Light and electron microscopic observations of sperm entry in the chum salmon egg

Abstract

AbstractSperm entry into the egg of the chum salmon, Oncorhynchus keta, was observed in living material as well as by electron microscopy. When the egg was inseminated in tap water, actively moving spermatozoa entered the micropylar canal and filled its lumen. When a narrow perivitelline space appeared in the egg (about 150 seconds after insemination), supernumerary spermatozoa were invariably discharged from the canal lumen. A similar discharge was observed in a few batches of eggs that were inseminated in Salmon‐Ringer solution.
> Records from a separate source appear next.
(** * vscode-llm2api: the OpenAI-compatible gateway in front of the VS Code
    language-model capability.

    Shallow embedding of [chat-sample/src/openai-api.ts] (the translator
    [VSCodeOpenAIAPI] and the wrapper [OpenAIAPIServer]) and of the HTTP
    server [VSCodeLLMServer], followed by the properties of the
    specification that concern them.

    Conventions.
    - JavaScript strings are [string]; [String.length] is [.length].
    - [async] functions are computations in a state-and-exception monad
      [M S A]; the state [S] holds what the code mutates ([this.models],
      the [res] object) together with the record of calls made on the
      provider capability.
    - The external capabilities ([vscode.lm], [Date.now], [Math.random])
      are parameters of the development. *)

From Stdlib Require Import String Ascii List ZArith Lia Bool.
Import ListNotations.
Local Open Scope string_scope.

(* ================================================================== *)
(** ** JavaScript values, exceptions and the effect monad *)
(* ================================================================== *)

(** Values that can be thrown.  [vscode.LanguageModelError] is a subclass
    of [Error]; [Error] stands for every other [Error] instance
    ([SyntaxError], [TypeError], ...); [NonError] is a thrown value that
    is not an instance of [Error]. *)
Inductive JsError : Type :=
| LanguageModelError (message code : string)
| Error (message : string)
| NonError.

Definition instanceof_Error (e : JsError) : bool :=
  match e with
  | NonError => false
  | _ => true
  end.

Definition error_message (e : JsError) : string :=
  match e with
  | LanguageModelError m _ => m
  | Error m => m
  | NonError => EmptyString
  end.

Inductive JsResult (A : Type) : Type :=
| Ok (a : A)
| Throw (e : JsError).
Arguments Ok {A} a.
Arguments Throw {A} e.

(** Computations over a mutable state [S] that may throw.  The state
    reached at the point of the throw is kept: assignments made before an
    exception are not rolled back. *)
Definition M (S A : Type) : Type := S -> JsResult A * S.

Definition ret {S A} (a : A) : M S A := fun s => (Ok a, s).

Definition throw {S A} (e : JsError) : M S A := fun s => (Throw e, s).

Definition bind {S A B} (c : M S A) (k : A -> M S B) : M S B :=
  fun s =>
    match c s with
    | (Ok a, s') => k a s'
    | (Throw e, s') => (Throw e, s')
    end.

(** [try { body } catch (error) { handler }] *)
Definition try_catch {S A} (body : M S A) (handler : JsError -> M S A) : M S A :=
  fun s =>
    match body s with
    | (Ok a, s') => (Ok a, s')
    | (Throw e, s') => handler e s'
    end.

Definition modify {S} (f : S -> S) : M S unit := fun s => (Ok tt, f s).

(** Run a computation on the first component of a larger state. *)
Definition zoom {S T A} (c : M S A) : M (S * T) A :=
  fun st =>
    match c (fst st) with
    | (r, s') => (r, (s', snd st))
    end.

(** Run a computation on the second component of a larger state. *)
Definition zoom_snd {S T A} (c : M T A) : M (S * T) A :=
  fun st =>
    match c (snd st) with
    | (r, t') => (r, (fst st, t'))
    end.

Declare Scope js_scope.
Delimit Scope js_scope with js.
Notation "x <- c1 ;; c2" := (bind c1 (fun x => c2))
  (at level 61, c1 at next level, right associativity) : js_scope.
Notation "c1 ;; c2" := (bind c1 (fun _ => c2))
  (at level 61, right associativity) : js_scope.
Local Open Scope js_scope.

(** [for (const x of xs) body(x)] *)
Fixpoint for_of {S A} (xs : list A) (body : A -> M S unit) : M S unit :=
  match xs with
  | [] => ret tt
  | x :: rest => body x ;; for_of rest body
  end.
In response to the penetration of a fertilizing spermatozoon into the ooplasm, a narrow perivitelline space was formed in a restricted area of the animal pole. We suggest that the discharge is induced by the spouting of perivitelline material through the micropylar canal.A fertilizing spermatozoon was observed in contact with the apex of the ooplasmic papilla in the micropylar canal and was seen to enter the ooplasm. When a fertilizing spermatozoon entered the egg, contractile activity was seen in the ooplasm, and a “protrusion” at the animal pole was formed. The papilla extending from the upper surface of the “protrusion” increased in length. These changes did not occur in unfertilized eggs stimulated by tap water in the absence of participation by the spermatozoon. It is, therefore, clear that the “protrusion” and the elongated papilla are analogous to the fertilization cone of invertebrate eggs.The presence of the fertilization cone delayed the separation of the egg envelope from the ooplasm at the animal pole of the egg and inhibited penetration of any supernumerary spermatozoa into the perivitelline space. When the fertilization cone disappeared from the animal pole, 300 seconds after insemination, the micropylar canal decreased in diameter near the lower end. Super‐numerary spermatozoa were, thus, unable to pass through the thick egg envelope. Meanwhile, a transparent structure was seen to form at the micropylar vestibule and to serve as a barrier to entry by spermatozoa into the micropylar canal. We conclude that the formation of the fertilization cone and the spouting of perivitelline material through the micropylar canal play an important role in the prevention of polyspermy of the chum salmon egg.